[Collected data]
(** * Pricing engine: a shallow embedding of [pricing_engine.py]

    The development follows the Python module top to bottom: the exception
    class, the [PriceType] enumeration, the [PriceEntry] dataclass, the
    [PricingEngine] class with its [PRIORITY] table, the static method
    [normalize_product_code] and the method [get_best_price].

    Modelling choices.
    - Python [int] is [Z].
    - Python [str] is [string], read as the UTF-8 encoding of the text.
      [str.isdigit] and [int] follow the Unicode tables of digits (version
      14.0, the one of CPython 3.11).  [str.upper] is modelled on ASCII
      letters, a..z to A..Z, and leaves every other byte as it is: this is
      [str.upper] on every text without other cased letters, and on every
      text it decides [s.upper().startswith("P")] as Python does, since [P]
      and [p] are the only characters whose upper case starts with [P].
    - A price is a rational number [Q]: every Python integer and every finite
      float is one, and Python compares them exactly.  Two prices are
      compared with [Qeq] and [Qlt], as [==] and [<] do.
    - A dictionary [Dict[int, str]] is a [gmap Z string] and [d.get(k)] is
      the lookup [d !! k].
    - [raise] is the left injection of a sum type, threaded by a small error
      monad; the exceptions are [PricingError], the class of the module, and
      [ValueError], which the built-in [int] raises. *)

From Stdlib Require Import ZArith QArith Lia Ascii String List DecimalString.
From Stdlib Require DecimalN DecimalPos DecimalFacts.
From stdpp Require Import gmap.
Import ListNotations.

Local Open Scope string_scope.
Local Open Scope Z_scope.

(** ** Strings *)

Module Str.

(** [c.upper()] on an ASCII character. *)
Definition upper_char (c : ascii) : ascii :=
  let n := nat_of_ascii c in
  if ((97 <=? n) && (n <=? 122))%nat then ascii_of_nat (n - 32) else c.

(** [s.upper()] *)
Fixpoint upper (s : string) : string :=
  match s with
  | EmptyString => EmptyString
  | String c s' => String (upper_char c) (upper s')
  end.

(** [s.startswith(p)] *)
Definition startswith (s p : string) : bool := String.prefix p s.

Definition is_digit_char (c : ascii) : bool :=
  let n := nat_of_ascii c in ((48 <=? n) && (n <=? 57))%nat.

Fixpoint all_digits (s : string) : bool :=
  match s with
  | EmptyString => true
  | String c s' => is_digit_char c && all_digits s'
  end.

(** A string of the ASCII digits 0 to 9 with at least one character.  On
    such a string [s.isdigit()] holds; what [s.isdigit()] is on every string
    is [Unicode.isdigit] below. *)
Definition isdigit (s : string) : bool :=
  match s with
  | EmptyString => false
  | _ => all_digits s
  end.

Definition digit_value (c : ascii) : N := N.of_nat (nat_of_ascii c - 48).

(** Horner evaluation of a digit string, most significant digit first. *)
Fixpoint int_digits (acc : N) (s : string) : N :=
  match s with
  | EmptyString => acc
  | String c s' => int_digits (10 * acc + digit_value c) s'
  end.

(** The number that a string of the ASCII digits 0 to 9 denotes.  On such a
    string this is [int(s)]; what [int(s)] is on every string of digits is
    [py_int] below. *)
Definition int (s : string) : Z := Z.of_N (int_digits 0 s).

(** The decimal digits of a natural number, without leading zeros. *)
Definition str_N (n : N) : string := NilEmpty.string_of_uint (N.to_uint n).

(** [str(z)] for an integer. *)
Definition str (z : Z) : string :=
  if z <? 0 then String "-" (str_N (Z.abs_N z)) else str_N (Z.abs_N z).

Fixpoint zeros (n : nat) : string :=
  match n with
  | O => EmptyString
  | S n' => String "0" (zeros n')
  end.

(** [format(z, "03d")]: the sign, then zeros up to a total width of three,
    then the digits; nothing is cut off when the number is wider. *)
Definition format_03d (z : Z) : string :=
  let sign := if z <? 0 then "-" else "" in
  let digits := str_N (Z.abs_N z) in
  sign ++ zeros (3 - String.length sign - String.length digits) ++ digits.

(** The first character is [P] or [p]. *)
Definition starts_with_p (s : string) : bool :=
  match s with
  | String c _ => Ascii.eqb c "P" || Ascii.eqb c "p"
  | EmptyString => false
  end.

End Str.

(** ** Unicode digits

    [str.isdigit] holds for the characters whose Unicode numeric type is
    Decimal or Digit; [int] reads the characters of type Decimal only.  The
    decimal digits come in runs of ten consecutive code points with the
    values 0 to 9, so their table is the list of the first code point of
    every run. *)

Module Unicode.

Local Open Scope N_scope.

Definition continuation (b : N) : bool := (128 <=? b) && (b <=? 191).

(** The code points of a UTF-8 encoded text; [None] when the bytes are not
    the encoding of a text. *)
Fixpoint decode_utf8 (s : string) : option (list N) :=
  match s with
  | EmptyString => Some []
  | String c0 s1 =>
      let b0 := N_of_ascii c0 in
      if b0 <? 128 then option_map (cons b0) (decode_utf8 s1)
      else if (194 <=? b0) && (b0 <=? 223) then
        match s1 with
        | String c1 s2 =>
            let b1 := N_of_ascii c1 in
            if continuation b1
            then option_map (cons ((b0 - 192) * 64 + (b1 - 128))) (decode_utf8 s2)
            else None
        | _ => None
        end
      else if (224 <=? b0) && (b0 <=? 239) then
        match s1 with
        | String c1 (String c2 s3) =>
            let b1 := N_of_ascii c1 in
            let b2 := N_of_ascii c2 in
            let cp := (b0 - 224) * 4096 + (b1 - 128) * 64 + (b2 - 128) in
            if continuation b1 && continuation b2
               && (2048 <=? cp) && negb ((55296 <=? cp) && (cp <=? 57343))
            then option_map (cons cp) (decode_utf8 s3)
            else None
        | _ => None
        end
      else if (240 <=? b0) && (b0 <=? 244) then
        match s1 with
        | String c1 (String c2 (String c3 s4)) =>
            let b1 := N_of_ascii c1 in
            let b2 := N_of_ascii c2 in
            let b3 := N_of_ascii c3 in
            let cp := (b0 - 240) * 262144 + (b1 - 128) * 4096
                      + (b2 - 128) * 64 + (b3 - 128) in
            if continuation b1 && continuation b2 && continuation b3
               && (65536 <=? cp) && (cp <=? 1114111)
            then option_map (cons cp) (decode_utf8 s4)
            else None
        | _ => None
        end
      else None
  end.
(** * google-takeout-exif-applier: sidecar resolution, metadata merge and
      per-file processing, embedded from the Go sources

    The development follows the package layout of the repository:
    - [GoStrings], [GoFilepath], [GoRegexp], [GoFmt], [GoTime]: the few
      functions of the Go standard library that the program calls and whose
      result the properties below depend on;
    - [metadata]: [internal/metadata] (record model, [mergeMetadata],
      [GetPhotoTime], the coordinate getters, [ParseJSON], [ApplyToFile]);
    - [processor]: [internal/processor] ([checkSupplementalData],
      [processMediaFile], [isSupportedMediaFile]);
    - [walk]: the directory walk with which [Process] of
      [internal/processor] collects the media files.

    A Go [string] is a Rocq [string] (a sequence of bytes); a Go [int] or
    [int64] is a [Z]; a [float64] is a [spec_float]; a Go [map[string]bool]
    is a [gmap string bool] read with default [false]. *)

From Stdlib Require Import ZArith Lia Bool List Ascii String SpecFloat.
From stdpp Require Import base option gmap strings.

Local Open Scope Z_scope.

(** ** Errors and results *)

(** Go [error] values the program creates or tests.  [ErrNotExist] is the
    error for which [os.IsNotExist] answers true; [ErrOther] is any other
    error of the operating system or of a library; [Errorf] is
    [fmt.Errorf] without [%w], [ErrorfW] with a wrapped cause. *)
Inductive error : Type :=
| ErrNotExist (path : string)
| ErrOther (msg : string)
| Errorf (msg : string)
| ErrorfW (msg : string) (cause : error).

(** A Go result pair [(T, error)] in which the value is read only when the
    error is [nil]. *)
Inductive result (A : Type) : Type :=
| Ok (a : A)
| Err (e : error).
Arguments Ok {A} a.
Arguments Err {A} e.

Definition is_Ok {A} (r : result A) : bool :=
  match r with Ok _ => true | Err _ => false end.

(** ** Package strings *)
Module GoStrings.

(** [s[n:]]; the program only slices within bounds. *)
Fixpoint slice_from (s : string) (n : nat) : string :=
  match n, s with
  | O, _ => s
  | S k, String _ s' => slice_from s' k
  | S _, EmptyString => EmptyString
  end.

(** [s[:n]] *)
Fixpoint slice_to (s : string) (n : nat) : string :=
  match n, s with
  | O, _ => EmptyString
  | S k, String c s' => String c (slice_to s' k)
  | S _, EmptyString => EmptyString
  end.

Definition HasPrefix (s pre : string) : bool := String.prefix pre s.

Definition HasSuffix (s suffix : string) : bool :=
  (String.length suffix <=? String.length s)%nat &&
  String.eqb (slice_from s (String.length s - String.length suffix)) suffix.

Definition TrimSuffix (s suffix : string) : string :=
  if HasSuffix s suffix
  then slice_to s (String.length s - String.length suffix)
  else s.

(** [strings.LastIndex]: the index of the last occurrence of [substr] in
    [s], or -1. *)
Fixpoint LastIndex (s substr : string) : Z :=
  match s with
  | EmptyString => if String.eqb substr EmptyString then 0 else -1
  | String _ s' =>
      let r := LastIndex s' substr in
      if 0 <=? r then r + 1
      else if String.prefix substr s then 0 else -1
  end.

(** [strings.Replace(s, old, new, 1)]: the first occurrence of [old]
    replaced by [new]. *)
Fixpoint Replace1 (s old new : string) : string :=
  if String.prefix old s
  then new +:+ slice_from s (String.length old)
  else match s with
       | EmptyString => EmptyString
       | String c s' => String c (Replace1 s' old new)
       end.

Definition isUpper (c : ascii) : bool :=
  ((65 <=? nat_of_ascii c) && (nat_of_ascii c <=? 90))%nat.

Definition lowerByte (c : ascii) : ascii :=
  if isUpper c then ascii_of_nat (nat_of_ascii c + 32) else c.

(** [strings.ToLower].  ASCII letters are mapped byte by byte.  Of the
    runes outside ASCII, exactly two have an ASCII lower case: U+212A
    KELVIN SIGN (bytes E2 84 AA, lower case [k]) and U+0130 (bytes C4 B0,
    lower case [i]); both are mapped here.  Every other rune outside ASCII
    is mapped by Go to a rune outside ASCII and is kept as it is: the
    result is only ever compared with ASCII keys. *)
Fixpoint ToLower (s : string) : string :=
  match s with
  | EmptyString => EmptyString
  | String c s' =>
      match nat_of_ascii c, s' with
      | 226%nat, String c1 (String c2 s'') =>
          if ((nat_of_ascii c1 =? 132) && (nat_of_ascii c2 =? 170))%nat
          then String "k" (ToLower s'')
          else String c (ToLower s')
      | 196%nat, String c1 s'' =>
          if (nat_of_ascii c1 =? 176)%nat
          then String "i" (ToLower s'')
          else String c (ToLower s')
      | _, _ => String (lowerByte c) (ToLower s')
      end
  end.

WHAT TO WORK ON:
Write down again, exactly as given, only the lines above that fall from the line with "String c0 s1 =>" to the line with "A Go [string]", inclusive.

EXERCISE OUTPUT:
  | String c0 s1 =>
      let b0 := N_of_ascii c0 in
      if b0 <? 128 then option_map (cons b0) (decode_utf8 s1)
      else if (194 <=? b0) && (b0 <=? 223) then
        match s1 with
        | String c1 s2 =>
            let b1 := N_of_ascii c1 in
            if continuation b1
            then option_map (cons ((b0 - 192) * 64 + (b1 - 128))) (decode_utf8 s2)
            else None
        | _ => None
        end
      else if (224 <=? b0) && (b0 <=? 239) then
        match s1 with
        | String c1 (String c2 s3) =>
            let b1 := N_of_ascii c1 in
            let b2 := N_of_ascii c2 in
            let cp := (b0 - 224) * 4096 + (b1 - 128) * 64 + (b2 - 128) in
            if continuation b1 && continuation b2
               && (2048 <=? cp) && negb ((55296 <=? cp) && (cp <=? 57343))
            then option_map (cons cp) (decode_utf8 s3)
            else None
        | _ => None
        end
      else if (240 <=? b0) && (b0 <=? 244) then
        match s1 with
        | String c1 (String c2 (String c3 s4)) =>
            let b1 := N_of_ascii c1 in
            let b2 := N_of_ascii c2 in
            let b3 := N_of_ascii c3 in
            let cp := (b0 - 240) * 262144 + (b1 - 128) * 4096
                      + (b2 - 128) * 64 + (b3 - 128) in
            if continuation b1 && continuation b2 && continuation b3
               && (65536 <=? cp) && (cp <=? 1114111)
            then option_map (cons cp) (decode_utf8 s4)
            else None
        | _ => None
        end
      else None
  end.
(** * google-takeout-exif-applier: sidecar resolution, metadata merge and
      per-file processing, embedded from the Go sources

    The development follows the package layout of the repository:
    - [GoStrings], [GoFilepath], [GoRegexp], [GoFmt], [GoTime]: the few
      functions of the Go standard library that the program calls and whose
      result the properties below depend on;
    - [metadata]: [internal/metadata] (record model, [mergeMetadata],
      [GetPhotoTime], the coordinate getters, [ParseJSON], [ApplyToFile]);
    - [processor]: [internal/processor] ([checkSupplementalData],
      [processMediaFile], [isSupportedMediaFile]);
    - [walk]: the directory walk with which [Process] of
      [internal/processor] collects the media files.

    A Go [string] is a Rocq [string] (a sequence of bytes); a Go [int] or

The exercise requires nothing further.